Bone marrow-resident memory T cells survive pretransplant chemotherapy and contribute to early immune reconstitution of patients with acute myeloid leukemia given mafosfamide-purged autologous bone marrow transplantation

Objective Studies of memory T cells transferred with the graft are relevant to better understand the early immune reconstitution of patients given autologous bone marrow transplantation (A-BMT). A critical question is whether memory T cells resident in bone marrow (BM) of patients with hematological malignancies are resistant to either pretransplant chemotherapy or ex vivo pharmacological purging.

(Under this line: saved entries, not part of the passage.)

Lemma bad_thread_count_rejected_witness :
  (forall o, In o [Main.Opt_W 0] ->
     o <> Main.Opt_h /\ (forall m, o = Main.Opt_t m -> (1 <= m <= 20)%Z)) /\
  (21 < 1 \/ 20 < 21)%Z /\
  Main.main 20 4 "" ([Main.Opt_W 0] ++ Main.Opt_t 21 :: []) (fun _ => Main.Exited 0) =
    Main.mkRun [Main.EvStderr (Main.threads_error 20); Main.EvExit 1] [] /\
  (forall args : list Main.opt,
     (forall o, In o args -> o <> Main.Opt_h /\ (forall m, o = Main.Opt_t m -> (1 <= m <= 20)%Z)) ->
     exists c, Main.parse_opts 20 (Main.default_config 4) args = inl c) /\
  (forall w h m : Z,
     Main.children (Main.main 20 4 "" [Main.Opt_W w; Main.Opt_H h; Main.Opt_m m;
                                      Main.Opt_n 1; Main.Opt_p 1] (fun _ => Main.Exited 0)) =
       [[Main.EvAlloc w h; Main.EvStore ""; Main.EvFree;
         Main.EvStdout ("Generated: mandel0.jpg" ++ Main.nl)%string; Main.EvExit 0]] /\
     last (Main.parent (Main.main 20 4 "" [Main.Opt_W w; Main.Opt_H h; Main.Opt_m m;
                                          Main.Opt_n 1; Main.Opt_p 1] (fun _ => Main.Exited 0)))
          Main.EvFault = Main.EvExit 0) /\
  (forall k : Z, (k < 1)%Z ->
     Main.children (Main.main 20 4 "" [Main.Opt_n k; Main.Opt_p 1] (fun _ => Main.Exited 0)) =
       [[Main.EvExit 0]] /\
     last (Main.parent (Main.main 20 4 "" [Main.Opt_n k; Main.Opt_p 1] (fun _ => Main.Exited 0)))
          Main.EvFault = Main.EvExit 0).
Proof.
  assert (Hpre : forall o, In o [Main.Opt_W 0] ->
     o <> Main.Opt_h /\ (forall m, o = Main.Opt_t m -> (1 <= m <= 20)%Z)).
  { intros o [<-|[]]. split; [discriminate|]. intros m E. discriminate. }
  split; [exact Hpre|]. split; [lia|].
  apply (MainFacts.bad_thread_count_rejected 20 4 "" [Main.Opt_W 0] [] 21); [exact Hpre|lia].
Defined.

End Witnesses.

(* ------------------------------------------------------------------ *)
(** ** Further properties: the escape-time cap *)

Module ExtraPixelFacts.
Import Pixel.

(** The three properties of [iterations_at_point] (bounds, orbit inside
    the disk before the result, outside at it below the cap) determine it. *)
Lemma iterations_char (x y : float) (max r : Z) :
  (0 <= max)%Z -> (0 <= r <= max)%Z ->
  (forall k : nat, (Z.of_nat k < r)%Z ->
     in_disk (fst (orbit x y k)) (snd (orbit x y k)) = true) ->
  ((r < max)%Z ->
     in_disk (fst (orbit x y (Z.to_nat r))) (snd (orbit x y (Z.to_nat r))) = false) ->
  iterations_at_point x y max = r.
Proof.
  intros Hmax Hr Hin Hout.
  destruct (PixelFacts.iter_loop_orbit x y max (Z.to_nat max) 0) as [H1 [H2 H3]]; [lia|].
  unfold iterations_at_point. cbn zeta in *. simpl in H1, H2, H3.
  set (r0 := iter_loop (Z.to_nat max) x y (x, y) 0 max) in *.
  destruct (Z.lt_trichotomy r0 r) as [Hlt|[E|Hgt]]; [exfalso|exact E|exfalso].
  - destruct (H3 ltac:(lia)) as [m [Hm Hd]]. rewrite (Hin m) in Hd by lia. discriminate.
  - specialize (Hout ltac:(lia)). rewrite (H2 (Z.to_nat r)) in Hout by lia. discriminate.
Qed.

(** Lowering the cap truncates the escape time: for [0 <= m1 <= m2], the
    count under cap [m1] is the count under cap [m2], cut at [m1]. *)
Theorem iterations_cap_monotone (x y : float) (m1 m2 : Z) :
  (0 <= m1 <= m2)%Z ->
  iterations_at_point x y m1 = Z.min (iterations_at_point x y m2) m1.
Proof.
  intros Hm.
  destruct (PixelFacts.iter_loop_orbit x y m2 (Z.to_nat m2) 0) as [H1 [H2 H3]]; [lia|].
  cbn zeta in *. simpl in H1, H2, H3.
  change (iter_loop (Z.to_nat m2) x y (x, y) 0 m2) with (iterations_at_point x y m2) in *.
  set (r2 := iterations_at_point x y m2) in *.
  apply iterations_char; [lia|lia| |].
  - intros k Hk. apply H2. lia.
  - intros Hlt. replace (Z.min r2 m1) with r2 by lia.
    destruct (H3 ltac:(lia)) as [m [Em Hd]]. rewrite <- Em, Nat2Z.id. exact Hd.
Qed.

End ExtraPixelFacts.

(* ------------------------------------------------------------------ *)
(** ** Further properties: the colour mapper *)

Module ExtraColorFacts.
Import Pixel.

(** Every colour fits in 24 bits. *)
Theorem iteration_to_color_range (iters max : Z) :
  (0 <= iteration_to_color iters max < 2 ^ 24)%Z.
Proof.
  unfold iteration_to_color. destruct (iters =? max)%Z; [lia|].
  pose proof (ColorFacts.channel_range 7 iters).
  pose proof (ColorFacts.channel_range 13 iters).
  pose proof (ColorFacts.channel_range 17 iters).
  rewrite ColorFacts.pack_eq by lia. simpl. lia.
Qed.

(** Black is not reserved for points that reach the cap: a colour is 0
    exactly when [iters = max] or [iters] is a multiple of 256 (7, 13 and
    17 are odd, so each channel vanishes only then). *)
Theorem iteration_to_color_black (iters max : Z) :
  iteration_to_color iters max = 0%Z <-> iters = max \/ (iters mod 256 = 0)%Z.
Proof.
  unfold iteration_to_color. destruct (Z.eqb_spec iters max) as [E|Hne].
  - split; auto.
  - pose proof (ColorFacts.channel_range 7 iters).
    pose proof (ColorFacts.channel_range 13 iters).
    pose proof (ColorFacts.channel_range 17 iters).
    rewrite ColorFacts.pack_eq by lia. rewrite !ColorFacts.channel_eq.
    pose proof (Z.mod_pos_bound (7 * iters) 256).
    pose proof (Z.mod_pos_bound (13 * iters) 256).
    pose proof (Z.mod_pos_bound (17 * iters) 256).
    split.
    + intros Hz. right. assert (H7 : ((7 * iters) mod 256 = 0)%Z) by lia.
      apply Z.mod_divide in H7; [|lia]. destruct H7 as [q Hq].
      apply Z.mod_divide; [lia|]. exists (183 * q - 5 * iters)%Z. lia.
    + intros [E|Hz]; [contradiction|].
      apply Z.mod_divide in Hz; [|lia]. destruct Hz as [q Hq].
      replace (7 * iters)%Z with (7 * q * 256)%Z by lia.
      replace (13 * iters)%Z with (13 * q * 256)%Z by lia.
      replace (17 * iters)%Z with (17 * q * 256)%Z by lia.
      rewrite !Z.mod_mul by lia. reflexivity.
Qed.

End ExtraColorFacts.

(* ------------------------------------------------------------------ *)
(** ** Further properties: where the threads write *)

Module ExtraRenderFacts.
Import RangeFacts Render.

Lemma region_keys (d : ThreadData) (k : Z * Z) (v : Z) :
  In (k, v) (compute_image_region d) ->
  (0 <= fst k < width (img d))%Z /\ (start_row d <= snd k < end_row d)%Z.
Proof.
  unfold compute_image_region. intros H. apply in_flat_map in H.
  destruct H as [j [Hj H]]. apply in_map_iff in H. destruct H as [i [E Hi]].
  injection E as Ek _. subst k. apply in_zrange in Hi. apply in_zrange in Hj.
  simpl. lia.
Qed.

Lemma region_keys_map (d : ThreadData) (k : Z * Z) :
  In k (map fst (compute_image_region d)) ->
  (0 <= fst k < width (img d))%Z /\ (start_row d <= snd k < end_row d)%Z.
Proof.
  intros H. apply in_map_iff in H. destruct H as [[k' v] [E H]]. simpl in E. subst k'.
  exact (region_keys d k v H).
Qed.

Patients and methods To address these issues, we evaluated the frequency of tetanus-toxoid (TT)-specific proliferating T-cell precursors (TT-PTCp) in BM and peripheral blood (PB) of eight patients with acute myeloid leukemia (AML) given A-BMT after in vitro purging of BM with mafosfamide. Patients were studied at the time of BM harvesting and five of them also after A-BMT. Results The range of TT-PTCp frequencies found after A-BMT were comparable with those observed in PB and in BM at the time of harvesting and did not differ significantly from those of eight age-matched healthy subjects who donated BM for a human leukocyte antigen-identical sibling. TT-PTCp frequencies in BM, studied before and after ex vivo purging, appeared not to be affected by incubation with mafosfamide. We also compared the T-cell receptor (TCR)-Vβ-repertoire usage of TT-specific T-cell lines (TT-TCL) in BM of patients at the time of harvesting and in their PB 2 months after transplantation. The same TCR-clonotypes were detected in TT-TCL at time of harvesting and after A-BMT. Conclusion These data indicate that BM-resident memory T cells of patients with AML are resistant to both pretransplant chemotherapy and ex vivo pharmacological purging and may contribute to immune reconstitution after A-BMT.